> TASK OBJECTIVE:
Write out exactly the lines from the one containing "- now rewrite mem_cons_other." through the last line of the records below, and no others.

> Collected data entries:
(** One successful removal: the file leaves the directory and counts. *)
Lemma link_step_removed cutoff fp x rest d :
  NoDup (Links.names d) -> lookup fp d = Some x -> ~ In fp rest ->
  sweepable cutoff x = true ->
  filter (fun e => negb (link_hit cutoff rest e)) (Links.delete fp d)
  = filter (fun e => negb (link_hit cutoff (fp :: rest) e)) d
  /\ S (length (filter (link_hit cutoff rest) (Links.delete fp d)))
     = length (filter (link_hit cutoff (fp :: rest)) d).
Proof.
  intros Hnd Hl Hnotin Hx. unfold Links.names in Hnd.
  induction d as [|[k y] d IH]; [discriminate|].
  cbn [map fst] in Hnd. inversion Hnd as [|? ? Hk Hnd']; subst.
  cbn [lookup] in Hl. cbn [Links.delete].
  destruct (String.eqb_spec fp k) as [E|Hne]; [subst k|].
  - injection Hl as ->.
    assert (Hext : forall e, In e d -> link_hit cutoff (fp :: rest) e = link_hit cutoff rest e).
    { intros [n y] Hin. unfold link_hit. cbn [fst snd]. rewrite mem_cons_other; [reflexivity|].
      intros ->. apply Hk. change fp with (fst (fp, y)). now apply in_map. }
    assert (Hhit : link_hit cutoff (fp :: rest) (fp, x) = true).
    { unfold link_hit, mem. cbn [fst snd existsb]. rewrite String.eqb_refl.
      cbn [orb andb]. exact Hx. }
    cbn [filter]. rewrite Hhit. cbn [negb length]. split.
    + apply filter_ext_in. intros e He. cbv beta. now rewrite Hext.
    + f_equal. f_equal. apply filter_ext_in. intros e He. now rewrite Hext.
  - destruct (IH Hnd' Hl) as [E1 E2].
    assert (Hsame : link_hit cutoff (fp :: rest) (k, y) = link_hit cutoff rest (k, y))
      by (unfold link_hit; cbn [fst snd]; rewrite mem_cons_other; congruence).
    cbn [filter]. rewrite Hsame, E1. split; [reflexivity|].
    destruct (link_hit cutoff rest (k, y)); cbn [length]; now rewrite <- E2.
Qed.

(** A file that is kept: the directory and the count stay as they are. *)
Lemma link_step_kept cutoff fp x rest d :
  NoDup (Links.names d) -> lookup fp d = Some x ->
  sweepable cutoff x = false ->
  forall e, In e d -> link_hit cutoff (fp :: rest) e = link_hit cutoff rest e.
Proof.
  intros Hnd Hl Hx [n y] Hin. unfold link_hit. cbn [fst snd].
  destruct (String.eqb_spec n fp) as [->|Hne].
  - rewrite (@lookup_nodup _ fp y d Hnd Hin) in Hl. injection Hl as ->.
    rewrite Hx, !andb_false_r. reflexivity.
  - now rewrite mem_cons_other.
Qed.

Lemma link_loop_step cutoff fp rest d cnt f :
  lookup fp d = Some (Links.Regular f) ->
  Links.delete_loop cutoff (fp :: rest) d cnt =
  if older cutoff f && removable f
  then Links.delete_loop cutoff rest (Links.delete fp d) (S cnt)
  else Links.delete_loop cutoff rest d cnt.
Proof.
  intros Hl. cbn [Links.delete_loop]. unfold Links.getctime, Links.remove.
  rewrite Hl. unfold ok. fold (older cutoff f).
  destruct (older cutoff f); [|reflexivity].
  destruct (removable f); reflexivity.
Qed.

> TASK OUTPUT:
  - now rewrite mem_cons_other.
Qed.

Lemma link_loop_step cutoff fp rest d cnt f :
  lookup fp d = Some (Links.Regular f) ->
  Links.delete_loop cutoff (fp :: rest) d cnt =
  if older cutoff f && removable f
  then Links.delete_loop cutoff rest (Links.delete fp d) (S cnt)
  else Links.delete_loop cutoff rest d cnt.
Proof.
  intros Hl. cbn [Links.delete_loop]. unfold Links.getctime, Links.remove.
  rewrite Hl. unfold ok. fold (older cutoff f).
  destruct (older cutoff f); [|reflexivity].
  destruct (removable f); reflexivity.
Qed.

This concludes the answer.